Collected data
_ _ _

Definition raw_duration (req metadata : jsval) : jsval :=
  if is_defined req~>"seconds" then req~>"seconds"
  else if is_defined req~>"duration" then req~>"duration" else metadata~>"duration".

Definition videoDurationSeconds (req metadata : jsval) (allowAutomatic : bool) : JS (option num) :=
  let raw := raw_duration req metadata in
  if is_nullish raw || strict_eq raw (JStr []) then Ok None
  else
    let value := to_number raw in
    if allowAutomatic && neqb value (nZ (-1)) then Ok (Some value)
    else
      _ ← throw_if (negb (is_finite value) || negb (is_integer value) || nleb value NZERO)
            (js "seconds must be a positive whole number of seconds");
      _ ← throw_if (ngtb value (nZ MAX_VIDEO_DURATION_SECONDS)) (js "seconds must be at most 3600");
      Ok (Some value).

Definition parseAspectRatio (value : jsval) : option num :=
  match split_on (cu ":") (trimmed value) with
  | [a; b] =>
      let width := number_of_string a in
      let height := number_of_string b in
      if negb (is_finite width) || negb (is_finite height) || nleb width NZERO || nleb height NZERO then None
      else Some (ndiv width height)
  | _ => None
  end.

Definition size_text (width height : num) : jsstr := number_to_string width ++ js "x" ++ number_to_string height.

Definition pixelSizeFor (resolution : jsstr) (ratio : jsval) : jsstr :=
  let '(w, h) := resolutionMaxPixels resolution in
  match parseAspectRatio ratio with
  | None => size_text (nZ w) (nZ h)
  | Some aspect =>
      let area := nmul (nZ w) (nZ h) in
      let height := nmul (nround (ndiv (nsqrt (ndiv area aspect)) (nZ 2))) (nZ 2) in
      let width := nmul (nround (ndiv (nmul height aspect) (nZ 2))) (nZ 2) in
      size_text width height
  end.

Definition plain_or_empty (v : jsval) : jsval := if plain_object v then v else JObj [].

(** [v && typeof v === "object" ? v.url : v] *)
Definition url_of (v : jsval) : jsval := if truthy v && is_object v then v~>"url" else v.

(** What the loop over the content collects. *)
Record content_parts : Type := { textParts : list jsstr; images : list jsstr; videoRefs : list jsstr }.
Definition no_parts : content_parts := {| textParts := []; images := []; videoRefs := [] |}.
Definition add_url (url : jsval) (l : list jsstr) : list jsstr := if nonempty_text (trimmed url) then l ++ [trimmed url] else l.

_ _ _

=== What the task asks ===
Your answer must be the line that contains "throw_if (ngtb value" and every line after it to the end of the records, reproduced exactly.

=== Exercise result ===
      _ ← throw_if (ngtb value (nZ MAX_VIDEO_DURATION_SECONDS)) (js "seconds must be at most 3600");
      Ok (Some value).

Definition parseAspectRatio (value : jsval) : option num :=
  match split_on (cu ":") (trimmed value) with
  | [a; b] =>
      let width := number_of_string a in
      let height := number_of_string b in
      if negb (is_finite width) || negb (is_finite height) || nleb width NZERO || nleb height NZERO then None
      else Some (ndiv width height)
  | _ => None
  end.

Definition size_text (width height : num) : jsstr := number_to_string width ++ js "x" ++ number_to_string height.

Definition pixelSizeFor (resolution : jsstr) (ratio : jsval) : jsstr :=
  let '(w, h) := resolutionMaxPixels resolution in
  match parseAspectRatio ratio with
  | None => size_text (nZ w) (nZ h)
  | Some aspect =>
      let area := nmul (nZ w) (nZ h) in
      let height := nmul (nround (ndiv (nsqrt (ndiv area aspect)) (nZ 2))) (nZ 2) in
      let width := nmul (nround (ndiv (nmul height aspect) (nZ 2))) (nZ 2) in
      size_text width height
  end.

Definition plain_or_empty (v : jsval) : jsval := if plain_object v then v else JObj [].

(** [v && typeof v === "object" ? v.url : v] *)
Definition url_of (v : jsval) : jsval := if truthy v && is_object v then v~>"url" else v.

(** What the loop over the content collects. *)
Record content_parts : Type := { textParts : list jsstr; images : list jsstr; videoRefs : list jsstr }.
Definition no_parts : content_parts := {| textParts := []; images := []; videoRefs := [] |}.
Definition add_url (url : jsval) (l : list jsstr) : list jsstr := if nonempty_text (trimmed url) then l ++ [trimmed url] else l.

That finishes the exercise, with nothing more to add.